もし旅行先で急に破水した場合、その対応に手間取ってしまうだけでなく、かかりつけではない産婦人科で出産になることも考えられます。それでも無事に出産できれば良いでしょうが、産科医が不足している現状を考えると、こうした駆け込み出産に対しては最悪受け入れを拒否されるケースも想定されます。

特に、経産婦の場合はお産の進みが早く、陣痛や破水がきたと思ったら、あっという間に生まれてしまったというケースもありますので、そのような状況で旅行をするのは大きなリスクが伴うことを理解しておきましょう。

どうしても妊娠後期に旅行する場合の注意点

妊娠後期に旅行をすることにはさまざまなリスクがあるため、できれば近場のお出かけを楽しんだり、パートナーとの何気ない日常をのんびりと過ごしたりするのがオススメです。

それでも、どうしても妊娠後期に旅行に出かけたいという場合は、

  • かかりつけの産婦人科医に事前に相談する
  • 車で1時間程度で行ける場所にする
  • 温泉は転倒の危険性があり、血圧の急上昇を招きやすいため避ける
  • こまめに休憩をはさみ、ゆっくりできる行程にする

といったことを心がけてください。

ただし、臨月の場合は日帰りでも近場でも、旅行自体を避けるべきでしょう。いつ出産してもおかしくない時期に入ったら、外出は必要最小限の範囲にとどめておくことをオススメします。

妊娠期間中の旅行は慎重に!

妊娠後期だけではなく、妊娠期間中を通して、プレママが旅行をすることに対しては、注意を促す産婦人科医の意見も多く見られます。

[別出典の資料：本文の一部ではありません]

Lemma wp_Close E g k c w (Q : () → World → Prop) :
  Inv g w → g_closing g = None → g_fresh g = None → live w k c → ec_owner c = true → UINT32_room (g_holds g) →
  (∀ w', Inv g w' → w_table w' = w_table w → (∀ c', live w' k c' → ec_owner c' = false) → (∀ k', k' ≠ k → kept k' w w') →
    (IsAckPending c = false → w_sessions w' = w_sessions w) → Q () w') →
  wp (Close E k) Q w.
Proof. intros HI Hg Hfr Hk Ho Hroom HQ. unfold Close. wstep. wstep. eapply wp_DoClose_release; [done..|]. auto. Qed.

Lemma wp_Abort E g k c w (Q : () → World → Prop) :
  Inv g w → g_closing g = None → g_fresh g = None → live w k c → ec_owner c = true → UINT32_room (g_holds g) →
  (∀ w', Inv g w' → (ec_has kFlagClosed c = false → entries (w_table w') k = 0) → Q () w') → wp (Abort E k) Q w.
Proof. intros HI Hg Hfr Hk Ho Hroom HQ. unfold Abort. wstep. wstep. eapply wp_DoClose_release; [done..|]. auto. Qed.

Lemma wp_MessageHandled E g k c w (Q : () → World → Prop) :
  Inv g w → g_closing g = None → g_fresh g = None → live w k c → UINT32_room (g_holds g) →
  (∀ w', Inv g w' →
    (ec_has kFlagClosed c || IsResponseExpected c || IsSendExpected c = false →
     w_table w' = w_table w ∧ ∀ c', live w' k c' → ec_owner c' = false) → Q () w') →
  wp (MessageHandled E k) Q w.
Proof.
  intros HI Hg Hfr Hk Hroom HQ. unfold MessageHandled. wstep. wstep.
  destruct (_ || _) eqn:Hor; [wstep; by apply HQ|]. eapply wp_Close; [done..| |done|auto].
  apply (ok_open _ _ _ _ _ _ _ _ _ (inv_ctx _ _ HI k c Hk)). by repeat (apply orb_false_iff in Hor as [Hor _]).
Qed.

(** ** Messages of the application *)

(** Only flags of the exchange [k] that the invariant does not use differ. *)
Lemma wp_set_flag g k c f b w (Q : () → World → Prop) :
  Inv g w → live w k c → f ∈ [kFlagAutoRequestAck; kFlagWillSendMessage; kFlagReceivedAtLeastOneMessage; kFlagWaitingForResponseOrAck] →
  (let c' := ec_set f b c in Inv g (with_ec k c' w) → live (with_ec k c' w) k c' → same_id c c' → Q () (with_ec k c' w)) →
  wp (modify_ec k (ec_set f b)) Q w.
Proof.
  intros HI Hk Hf HQ. eapply wp_modify_ec; [done|]. apply HQ.
  - eapply Inv_core; [done..|apply core_same_set; set_solver|]. intros _. unfold IsResponseExpected. rewrite ec_has_set.
    case_decide; [subst f; set_solver|done].
  - by eapply live_with_ec.
  - constructor; try done. rewrite ec_has_set. case_decide; [subst f; set_solver|done].
Qed.

(** The flags of an expected response. *)
Definition response_ec (b : bool) (c : ExchangeContext) : ExchangeContext :=
  ec_set kFlagWaitingForResponseOrAck b (ec_set kFlagResponseExpected b c).

Lemma wp_SetResponseExpected g (b : bool) k c w (Q : () → World → Prop) :
  Inv g w → live w k c → (b = false → w_responseTimers w !! k = None) →
  (let c' := response_ec b c in Inv g (with_ec k c' w) → live (with_ec k c' w) k c' → same_id c c' → Q () (with_ec k c' w)) →
  wp (SetResponseExpected b k) Q w.
Proof.
  intros HI Hk Hr HQ. unfold SetResponseExpected. eapply wp_modify_ec; [done|]. apply HQ.
  - eapply Inv_core; [done..| |].
    + eapply core_same_trans; [apply (core_same_set kFlagResponseExpected b); set_solver|apply core_same_set; set_solver].
    + intros Hs _. unfold response_ec. flags. destruct b; [done|]. rewrite Hr in Hs by done. by destruct Hs.
  - by eapply live_with_ec.
  - unfold response_ec. constructor; try done. flags. done.
Qed.

Lemma Inv_start_response g k c t w :
  Inv g w → live w k c → IsResponseExpected c = true → ec_has kFlagClosed c = false →
  Inv g (wset_responseTimers (<[k := t]> (w_responseTimers w)) w).
Proof.
  intros [Hc Hf He Hn Ht] Hk Hr Hcl. constructor; try done.
  - intros k' d Hd. destruct (Hc k' d Hd). constructor; try done. simpl. intros H. destruct (decide (k = k')) as [<-|Hne].
    + assert (d = c) as -> by (unfold live in Hd, Hk; simpl in Hd; congruence). auto.
    + rewrite lookup_insert_ne in H by done. auto.
  - intros k' Hnl. destruct (Hf k' Hnl) as (H1 & H2 & H3). split_and!; [done..|]. simpl. rewrite lookup_insert_ne; [done|].
    intros ->. by eapply Hnl.
Qed.
(** C26: What the layer has done in any reachable state: a message that acknowledges another one,
    by itself or as the answer, acknowledges one that the same exchange received and that asked
    for it, and no delegate got a message while its exchange waited for an acknowledgement. *)
Theorem acknowledges_only_received E w ev :
  reachable E w → ev ∈ w_trace w →
  match ev with
  | EvSent uid _ h => ∀ a, mAckMessageCounter h = Some a → EvReceived uid a true ∈ w_trace w
  | EvDelivered _ _ waiting => waiting = false
  | _ => True
  end.
Proof. intros Hr%reachable_Inv Hev. exact (proj1 (Forall_forall _ _) (inv_trace _ _ Hr) ev Hev). Qed.


(** C35: The handlers of unsolicited messages are a map from protocol and message type: registering
    sets the handler of a key, and fails only if the key is new and every slot is taken;
    unregistering removes a key, and fails only if it has no handler; neither touches another
    key. A message goes to the handler of its type, and else to that of its protocol. *)
Theorem handlers_are_map p t h l :
  umh_ok l = true →
  (let r := RegisterUMH p t h l in
   if ok r.1 then umh_ok r.2 = true ∧ ∀ p' t', umh_lookup p' t' r.2 = if decide (p' = p ∧ t' = t) then Some h else umh_lookup p' t' l
   else r = (CHIP_ERROR_TOO_MANY_UNSOLICITED_MESSAGE_HANDLERS, l) ∧ umh_lookup p t l = None ∧ Forall (λ u, UMH_IsInUse u = true) l) ∧
  (let r := UnregisterUMH p t l in
   if ok r.1 then is_Some (umh_lookup p t l) ∧ umh_ok r.2 = true ∧
     ∀ p' t', umh_lookup p' t' r.2 = if decide (p' = p ∧ t' = t) then None else umh_lookup p' t' l
   else r = (CHIP_ERROR_NO_UNSOLICITED_MESSAGE_HANDLER, l) ∧ umh_lookup p t l = None) ∧
  ∀ header, mMessageType header ≠ kAnyMessageType →
    match_umh header None l =
      match umh_lookup (mProtocolID header) (mMessageType header) l with
      | Some x => Some x
      | None => umh_lookup (mProtocolID header) kAnyMessageType l
      end.
Proof.
  intros Hok. split; [by apply register_spec|]. split; [by apply unregister_spec|]. intros header Hty. rewrite match_umh_spec by done.
  destruct (umh_lookup _ _ l); [done|]. by destruct (umh_lookup _ _ l).
Qed.

(** * Runs *)

(** A device that answers a request over a UDP session: handler 5 is for the interaction model,
    its delegate 6 says that it will answer. *)
Definition example_env : Env :=
  mkEnv plain_settings (λ _, 0) (λ n, (CHIP_NO_ERROR, Z.of_nat n)) (λ _, CHIP_NO_ERROR) (λ _, true) (λ _, CHIP_NO_ERROR) (λ _, false)
    (λ _, ([ActWillSend], CHIP_NO_ERROR)) (λ _, []) (λ _, (CHIP_NO_ERROR, Some 6%nat)).

Definition example_protocol : ProtocolId := mkProtocolId 0 1.
Definition example_handlers : list UMHSlot :=
  [mkUMH example_protocol kAnyMessageType (Some 5%nat); mkUMH example_protocol 0 None].
Definition example_session : Session := mkSession kSecure true kActive true GetDefaultMRPConfig 0.
Definition example_packet : PacketHeader := SetMessageCounter 1000 (SetSessionId 5 PacketHeader_new).
Definition example_request : PayloadHeader :=
  SetExchangeID 7 (SetNeedsAck true (SetInitiator true (SetMessageType example_protocol 2 PayloadHeader_new))).

(** The request arrives. *)
Definition example_received : list label :=
  [NewSession example_session; Call (CallOnMessageReceived example_handlers example_packet example_request 0 false)].

(** The answer goes out, is repeated when 600 ms have passed, and is acknowledged. *)
Definition example_answer : label := Call (CallPerform 0 (ActSend example_protocol 5 (mkSendFlags false false))).
Definition example_answered : list label := example_received ++ [example_answer; Clock 1600].
Definition example_ack (counter : Z) : PayloadHeader :=
  SetAckMessageCounter (Some counter) (SetExchangeID 7 (SetInitiator true (SetMessageType SecureChannel_Id StandaloneAck PayloadHeader_new))).

Definition world_of (ls : list label) : World := default (initial 0 0 0 0) (run example_env ls (initial 2 2 1000 1)).

Definition answered : World := Eval vm_compute in world_of example_answered.

Lemma answered_reachable : reachable example_env answered.
Proof.
  apply (run_reachable example_env example_answered (initial 2 2 1000 1)); [apply reach_initial; lia|].
  vm_compute. reflexivity.
Qed.

(** The acknowledgement of the answer arrives, and the exchange, closed since the answer was
    sent, is released. *)
Lemma exchange_calls_return_witness :
  let c := CallOnMessageReceived example_handlers (SetMessageCounter 1001 example_packet) (example_ack 3) 0 false in
  ∃ w', api example_env c answered = Done () w'.
Proof.
  intros c. apply (exchange_calls_return example_env answered c); [exact answered_reachable|reflexivity|done].
Defined.

Lemma exchange_references_exact_witness :
  (∃ c, the_ec 0 answered = Some c ∧ ec_owner c = false ∧ ec_mRefCount c = 1) ∧
  entries (w_table answered) 0 = 1 ∧ entries (w_table answered) 1 = 0.
Proof.
  pose proof (exchange_references_exact example_env answered 0 answered_reachable) as H0.
  pose proof (exchange_references_exact example_env answered 1 answered_reachable) as H1.
  split; [eexists; split; [reflexivity|split; reflexivity]|]. split; [exact (proj1 H0)|exact (proj1 H1)].
Defined.

Lemma timer_covers_deadlines_witness :
  ∃ e, w_table answered !! 0%nat = Some (Some e) ∧ covered (w_now answered) (w_timer answered) (re_nextRetransTime e).
Proof.
  eexists. split; [reflexivity|].
  refine (proj2 (timer_covers_deadlines example_env answered answered_reachable) 0%nat _ _). reflexivity.
Defined.

(** The answer acknowledges the request. *)
Lemma acknowledges_only_received_witness :
  ∃ h, EvSent 0 3 h ∈ w_trace answered ∧ mAckMessageCounter h = Some 1000 ∧ EvReceived 0 1000 true ∈ w_trace answered.
Proof.
  eexists. split; [apply list_elem_of_further, list_elem_of_here|]. split; [reflexivity|].
  refine (acknowledges_only_received example_env answered (EvSent 0 3 _) answered_reachable _ 1000 _); [apply list_elem_of_further, list_elem_of_here|reflexivity].
Defined.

これは、長距離の移動や旅行中のアクシデント、体調の変化などによって、プレママや赤ちゃんが負うリスクが高いという理由だけではなく、産婦人科医が少ない現状で、旅行先での急な受診や駆け込み出産が増えることによって、地域医療にかかる負担が大きくなるのを危惧するためでもあります。

以前、某巨大テーマパーク周辺にある病院や、旅行者の多い沖縄県の病院において、緊急受診する旅行中の妊婦の割合が高く、中には早産や死産といった結果になってしまったケースもあると報告され、話題になりました。

安定期と呼ばれる時期でさえ、旅行をするにあたってはよく計画を練り、慎重に行動する必要があると言われているのに、妊娠後期、ましてや臨月ともなれば、旅行を控えるのが望ましいのは当然のことかもしれません。

妊娠後期に旅行をと考えているプレママは、今一度その意義やリスクについて、よく考える必要があるでしょう。